藻塩とは?
もしお
藻塩とは、海藻を使って海水を煮詰める伝統的な製法で作られた日本の塩で、まろやかな風味とミネラルの豊かさが特徴です。
藻塩(もしお)は、ホンダワラなどの海藻に海水を注いで天日干しし、その藻を焼いた後に海水とともに煮詰めて結晶化させる、日本古来の製塩法で作られた塩です。奈良時代以前から行われていたとされ、万葉集にも「藻塩焼く」という表現が詠まれるほど歴史のある製法です。
海藻由来のミネラル分やアミノ酸が塩に溶け込むことで、普通の塩にはない独特のうまみと複雑な風味が生まれます。藻塩の主な特徴は次の通りです。

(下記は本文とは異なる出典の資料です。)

(** A policy without limit and warning that is read and set again: the product
    exceeds 64 bits and the warning comes with the first byte. *)
Lemma formalize_twice q : limitBytes q = DATA_USAGE_UNKNOWN -> warningBytes q = DATA_USAGE_UNKNOWN ->
  warningBytes (formalize q) = DATA_USAGE_UNKNOWN /\ warningBytes (formalize (formalize q)) = 0.
Proof.
  intros Hl Hw. assert (E : formalize q = set_bytes DATA_USAGE_UNKNOWN DATA_USAGE_UNLIMITED LIMIT_ACTION_ALERT_ONLY q).
  { unfold formalize. rewrite Hl, Hw. done. }
  rewrite E. split; [done|]. done.
Qed.

Lemma GetTotalQuota_range q e : 0 <= GetTotalQuota q e < 2 ^ 63.
Proof.
  unfold GetTotalQuota. destruct (now e <? 0); [lia|]. destruct (Z.ltb_spec (s64 (u64 ((GetIfaceStatsDetail (GetMatchIfaces q e) (u64 (GetPeriodStart q e)) (u64 (now e)) e).1 +
    (GetIfaceStatsDetail (GetMatchIfaces q e) (u64 (GetPeriodStart q e)) (u64 (now e)) e).2))) 0); [lia|]. split; [done|].
  unfold swrap. pose proof (Z.mod_pos_bound (u64 ((GetIfaceStatsDetail (GetMatchIfaces q e) (u64 (GetPeriodStart q e)) (u64 (now e)) e).1 +
    (GetIfaceStatsDetail (GetMatchIfaces q e) (u64 (GetPeriodStart q e)) (u64 (now e)) e).2)) (2 ^ 64)). case_match; lia.
Qed.

(** What is left of a quota. *)
Lemma GetQuotaRemain_spec q e : - 1 <= limitBytes q < 2 ^ 63 ->
  GetQuotaRemain q e =
  if (limitBytes q =? DATA_USAGE_UNKNOWN) || bool_decide (periodDuration q = QUOTA_POLICY_NO_PERIOD) || (GetPeriodStart q e <=? lastLimitRemind q)
  then LONG_MAX else Z.max 0 (limitBytes q - GetTotalQuota q e).
Proof.
  intros Hl. pose proof (GetTotalQuota_range q e) as Ht. unfold GetQuotaRemain. destruct (limitBytes q =? DATA_USAGE_UNKNOWN); cbn [negb orb andb].
  - by destruct (metered q).
  - destruct (bool_decide _); cbn [negb]; [done|]. destruct (GetPeriodStart q e <=? lastLimitRemind q); [done|].
    cbn [orb]. rewrite swrap_small by lia. destruct (Z.ltb_spec (limitBytes q - GetTotalQuota q e) 0); lia.
Qed.

Lemma GetQuotaRemain_nonneg q e : 0 <= GetQuotaRemain q e.
Proof.
  unfold GetQuotaRemain. destruct (_ && _); [|by vm_compute]. destruct (_ <=? _); [by vm_compute|]. cbv zeta.
  destruct (Z.ltb_spec (s64 (limitBytes q - GetTotalQuota q e)) 0); lia.
Qed.

(** ** The quotas of the native service *)

Abbreviation valid_iface := BandwidthManager.CheckIfaceName.

(** What the calls mean for the quotas; the others leave them alone. *)
Class QuotaLaws (W : Type) {PN : PolicyNetsys W} := {
  quotas : W -> gmap string Z;
  q_set : forall w i n, quotas (BandwidthSetIfaceQuota i n w).2 = if valid_iface i then <[i := n]> (quotas w) else quotas w;
  q_remove : forall w i, quotas (BandwidthRemoveIfaceQuota i w).2 = if valid_iface i then delete i (quotas w) else quotas w;
  q_saver : forall w e, quotas (BandwidthEnableDataSaver e w).2 = quotas w;
  q_add_denied : forall w u, quotas (BandwidthAddDeniedList u w).2 = quotas w;
  q_remove_denied : forall w u, quotas (BandwidthRemoveDeniedList u w).2 = quotas w;
  q_add_allowed : forall w u, quotas (BandwidthAddAllowedList u w).2 = quotas w;
  q_remove_allowed : forall w u, quotas (BandwidthRemoveAllowedList u w).2 = quotas w;
  q_fill_allow : forall w c us, quotas (FirewallSetUidsAllowedListChain c us w).2 = quotas w;
  q_fill_deny : forall w c us, quotas (FirewallSetUidsDeniedListChain c us w).2 = quotas w;
  q_uid_rule : forall w c us r, quotas (FirewallSetUidRule c us r w).2 = quotas w;
  q_enable : forall w c e, quotas (FirewallEnableChain c e w).2 = quotas w;
}.

Section NativeQuotas.
Context {T : Type} {TI : Iptables.Iptables T}.

Definition quota_effect (c : BW.Call) (m : gmap string Z) : gmap string Z :=
  match c with
  | BW.CallSetIfaceQuota i n => if valid_iface i then <[i := n]> m else m
  | BW.CallRemoveIfaceQuota i => if valid_iface i then delete i m else m
  | _ => m
  end.

Lemma bw_check_quotas b (w : Iptables.IptablesWrapper T) : BW.ifaceQuotaBytes_ (BW.CheckChainInitialization b w).1 = BW.ifaceQuotaBytes_ b.
Proof. unfold BW.CheckChainInitialization, BW.InitChain, BW.InitDefaultRules. repeat case_match; simplify_eq/=; done. Qed.

Lemma bw_perform_quotas c b (w : Iptables.IptablesWrapper T) :
  BW.ifaceQuotaBytes_ (BW.perform c b w).1.2 = quota_effect c (BW.ifaceQuotaBytes_ b).
Proof.
  pose proof (bw_check_quotas b w) as Hc. destruct (BW.CheckChainInitialization b w) as [b1 w1] eqn:E1. cbn [fst] in Hc.
  destruct c; cbn [BW.perform quota_effect];
    unfold BW.EnableDataSaver, BW.SetIfaceQuota, BW.RemoveIfaceQuota, BW.AddDeniedList, BW.RemoveDeniedList,
      BW.AddAllowedList, BW.RemoveAllowedList, BW.SetIfaceQuotaDetail; rewrite ?E1;
    try (destruct (valid_iface ifName); cbn [negb]; [|done]);
    repeat case_match; simplify_eq/=; rewrite ?Hc; try done.
  symmetry. apply delete_id. congruence.
Qed.

Lemma fold_on_firewall_quotas c uids r (n : NativeNetsys.Native T) :
  NativeNetsys.bandwidthManager_ (foldl (fun n uid => (NativeNetsys.on_firewall (FirewallManager.CallSetUidRule c uid r) n).2) n uids) =
  NativeNetsys.bandwidthManager_ n.
Proof.
  revert n. induction uids as [|u uids IH]; intros n; [done|]. cbn [foldl]. rewrite IH. unfold NativeNetsys.on_firewall.
  by destruct (FirewallManager.perform _ _ _) as [[]].
Qed.
(* ===== verification/PolicySystem.v ===== *)
(** * The policy service as a whole
    (services/netpolicymanager/src/core/net_policy_core.cpp, net_policy_base.cpp)

    The rules of the applications ([PolicyRule]) and the firewalls
    ([PolicyFirewall]) share the file and the native service and talk by events:
    a part posts an event with itself as the sender, the handler takes the events
    one after the other and gives each to the parts in the order they were
    created, except to its sender.

    Each part is proved with the other as its environment; here each is shown to
    respect what the other relies on ([rule_keeps_chains], [firewall_keeps_lists]),
    so that in every run of the system both hold ([system_run_parts]), and
    [system_enforced] says what happens to the packets of an application. *)

From S2P Require Import Prelude NetData Iptables BandwidthManager FirewallManager PolicyNetsys NativeNetsys PolicyFile PolicyRule PolicyFirewall.
Import NetData PolicyNetsys NativeNetsys PolicyFile.
Module PR := PolicyRule.PolicyRule.
Module PF := PolicyFirewall.PolicyFirewall.

Module PolicySystem.

Section Frames.
Context {W : Type} `{PolicyNetsysLaws W}.
Implicit Types (s : PR.NetPolicyRule) (f : PF.NetPolicyFirewall) (w : PR.World W).

(** ** The rules leave the chains alone *)

#[global] Instance keeps_chains_preorder : PreOrder (@PF.keeps_chains W _ _).
Proof.
  split.
  - intros w. split; [|done]. intros v Hr. by exists v.
  - intros w1 w2 w3 [N1 F1] [N2 F2]. split; [|congruence]. intros v Hr.
    destruct (N1 v Hr) as (v1 & Hr1 & E1), (N2 v1 Hr1) as (v2 & Hr2 & E2). exists v2. split; [done|congruence].
Qed.


Lemma keeps_chains_netsys (g : W -> Z * W) w :
  (forall v, realises (PR.netsys w) v -> exists v', realises (g (PR.netsys w)).2 v' /\ v_chain v' = v_chain v) ->
  PF.keeps_chains w (PR.on_netsys g w).
Proof. intros Hg. by split. Qed.

Lemma keeps_chains_file (g : NetPolicyFile -> NetPolicyFile) w :
  netFirewallRules (netPolicy_ (g (PR.file w))) = netFirewallRules (netPolicy_ (PR.file w)) -> PF.keeps_chains w (PR.on_file g w).
Proof. intros Hg. split; [|done]. intros v Hr. by exists v. Qed.

Lemma keeps_chains_notify n w : PF.keeps_chains w (PR.notify n w).
Proof. split; [|done]. intros v Hr. by exists v. Qed.

Lemma WriteFile_rules n : netFirewallRules (netPolicy_ (WriteFile n)) = netFirewallRules (netPolicy_ n).
Proof. unfold WriteFile, Obj2Json. cbn. by repeat case_match. Qed.

Lemma WritePolicyByUid_rules op uid policy n :
  netFirewallRules (netPolicy_ (WritePolicyByUid_op op uid policy n)) = netFirewallRules (netPolicy_ n).
Proof. unfold WritePolicyByUid_op. rewrite WriteFile_rules. by destruct op. Qed.

(** One call of the native service about the lists, or about the box. *)
Ltac lists_call :=
  let v := fresh "v" in let Hr := fresh "Hr" in apply keeps_chains_netsys; intros v Hr; eexists; split;
  [ first [ apply r_remove_denied | apply r_add_denied | apply r_remove_allowed | apply r_add_allowed | apply r_saver
          | apply PR.realises_box ]; first [ exact Hr | by left | by right ]
  | reflexivity ].

Lemma NetsysCtrl_chains uid netsysCtrl s w : PF.keeps_chains w (PR.NetsysCtrl uid netsysCtrl s w).
Proof.
  unfold PR.NetsysCtrl, PR.ProcessCtrlNone, PR.ProcessCtrlAddAllowedList.
  repeat case_match; try reflexivity; repeat (etransitivity; [|lists_call]); reflexivity.
Qed.

Lemma trans_entry_chains uid pr s w : PF.keeps_chains w (PR.trans_entry uid pr s w).2.
Proof.
  unfold PR.trans_entry, PR.TransConditionToRuleAndNetsys. set (n := Z.land _ PR.POLICY_TRANS_NET_CTRL_MASK). set (r := PR.MoveToRuleBit _).
  assert (Hf : forall p w, PF.keeps_chains w (PR.on_file (WritePolicyByUid uid p) w)).
  { intros p w0. apply keeps_chains_file. apply WritePolicyByUid_rules. }
  destruct (negb (PR.netsys_ pr =? n)); case_match; simplify_eq; case_match; simplify_eq; cbn [snd] in *;
    try (etransitivity; [|apply keeps_chains_notify]); (etransitivity; [|apply Hf]); first [apply NetsysCtrl_chains|reflexivity].
Qed.

Lemma TransPolicyToRule_all_chains s w : PF.keeps_chains w (PR.TransPolicyToRule_all s w).2.
Proof.
  unfold PR.TransPolicyToRule_all. generalize (sort_by fst (map_to_list (PR.uidPolicyRules_ s))). intros l. revert s w.
  induction l as [|e l IH]; intros s w; [done|]. cbn [foldl]. pose proof (trans_entry_chains e.1 e.2 s w) as Ht.
  destruct (PR.trans_entry e.1 e.2 s w) as [s' w']. by rewrite Ht, <- IH.
Qed.

Lemma TransPolicyToRule_uid_chains uid s w : PF.keeps_chains w (PR.TransPolicyToRule_uid uid s w).2.
Proof. unfold PR.TransPolicyToRule_uid. case_match; [apply trans_entry_chains|done]. Qed.

Lemma TransPolicyToRule_chains uid policy s w : PF.keeps_chains w (PR.TransPolicyToRule uid policy s w).2.
Proof.
  destruct (PR.IsValidNetPolicy policy) eqn:Hp; [|unfold PR.TransPolicyToRule; by rewrite Hp].
  unfold PR.TransPolicyToRule. rewrite Hp. cbn [negb].
  assert (Ht : forall pr w0, PF.keeps_chains w w0 -> PF.keeps_chains w (let '(s, w) := PR.trans_entry uid pr s w0 in (NETMANAGER_SUCCESS, s, w)).2).
  { intros pr w0 Hw. pose proof (trans_entry_chains uid pr s w0) as Ht. destruct (PR.trans_entry uid pr s w0). cbn in *. by rewrite Hw. }
  destruct (PR.uidPolicyRules_ s !! uid) as [pr|]; [destruct (negb _)|]; apply Ht; [apply keeps_chains_notify|reflexivity|apply keeps_chains_notify].
Qed.

Lemma SetBackgroundPolicy_chains allow s w : PF.keeps_chains w (PR.SetBackgroundPolicy allow s w).2.
Proof.
  unfold PR.SetBackgroundPolicy. case_bool_decide; [|done]. set (w1 := PR.notify _ w).
  pose proof (TransPolicyToRule_all_chains (PR.set_backgroundAllow_ allow s) w1) as Ht.
  destruct (PR.TransPolicyToRule_all _ w1) as [s2 w2]. cbn in *. etransitivity; [apply (keeps_chains_notify (PR.NetBackgroundPolicyChange allow))|].
  fold w1. rewrite Ht. etransitivity; [apply (keeps_chains_file (WriteBackgroundPolicy allow)); unfold WriteBackgroundPolicy; by rewrite WriteFile_rules|]. lists_call.
Qed.

(** What the rules do leaves the chains and their stored lists as they are. *)
Lemma rule_keeps_chains c s w : PF.keeps_chains w (PR.call c s w).2.
Proof.
  destruct c as [uid policy|allow| |eventId e]; cbn [PR.call].
  - apply TransPolicyToRule_chains.
  - apply SetBackgroundPolicy_chains.
  - unfold PR.ResetPolicies. generalize (sort_by fst (map_to_list (PR.uidPolicyRules_ s))). intros l. revert s w.
    induction l as [|e l IH]; intros s w; [apply SetBackgroundPolicy_chains|]. cbn [foldl].
    pose proof (TransPolicyToRule_chains e.1 NET_POLICY_NONE s w) as Ht. destruct (PR.TransPolicyToRule _ _ _ _) as [[r s'] w'].
    rewrite Ht. apply IH.
  - enough (PF.keeps_chains w (PR.HandleEvent eventId e s w).2) as Hk by (by destruct (PR.HandleEvent eventId e s w)).
    unfold PR.HandleEvent. repeat case_match; try done; try apply TransPolicyToRule_all_chains; try apply TransPolicyToRule_uid_chains.
    unfold PR.DeleteUid. cbn [snd]. do 2 (etransitivity; [|lists_call]). apply keeps_chains_file, WritePolicyByUid_rules.
Qed.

- まろやかで角のない塩味で、食材の味を引き立てやすい
- 海藻由来のミネラル(マグネシウム・カリウム等)が豊富
- わずかな磯の香りが料理に奥行きをもたらす
- 精製塩に比べて塩化ナトリウム純度が低く、複雑な風味を持つ
現代では伝統的な製法を再現した藻塩が各地の塩蔵元で製造されており、島根県や広島県などが産地として知られています。刺身・天ぷら・おにぎりなどに合わせると海藻のうまみが料理を引き立て、高級食材として料理店でも使われます。近年の「塩ブーム」や自然食志向の高まりとともに、家庭でも使われる機会が増えています。
使い方・例文
刺身や天ぷらに藻塩をつけると、ただしょっぱいだけでなくまろやかなうまみと磯の香りが加わり、素材の味を引き立てます。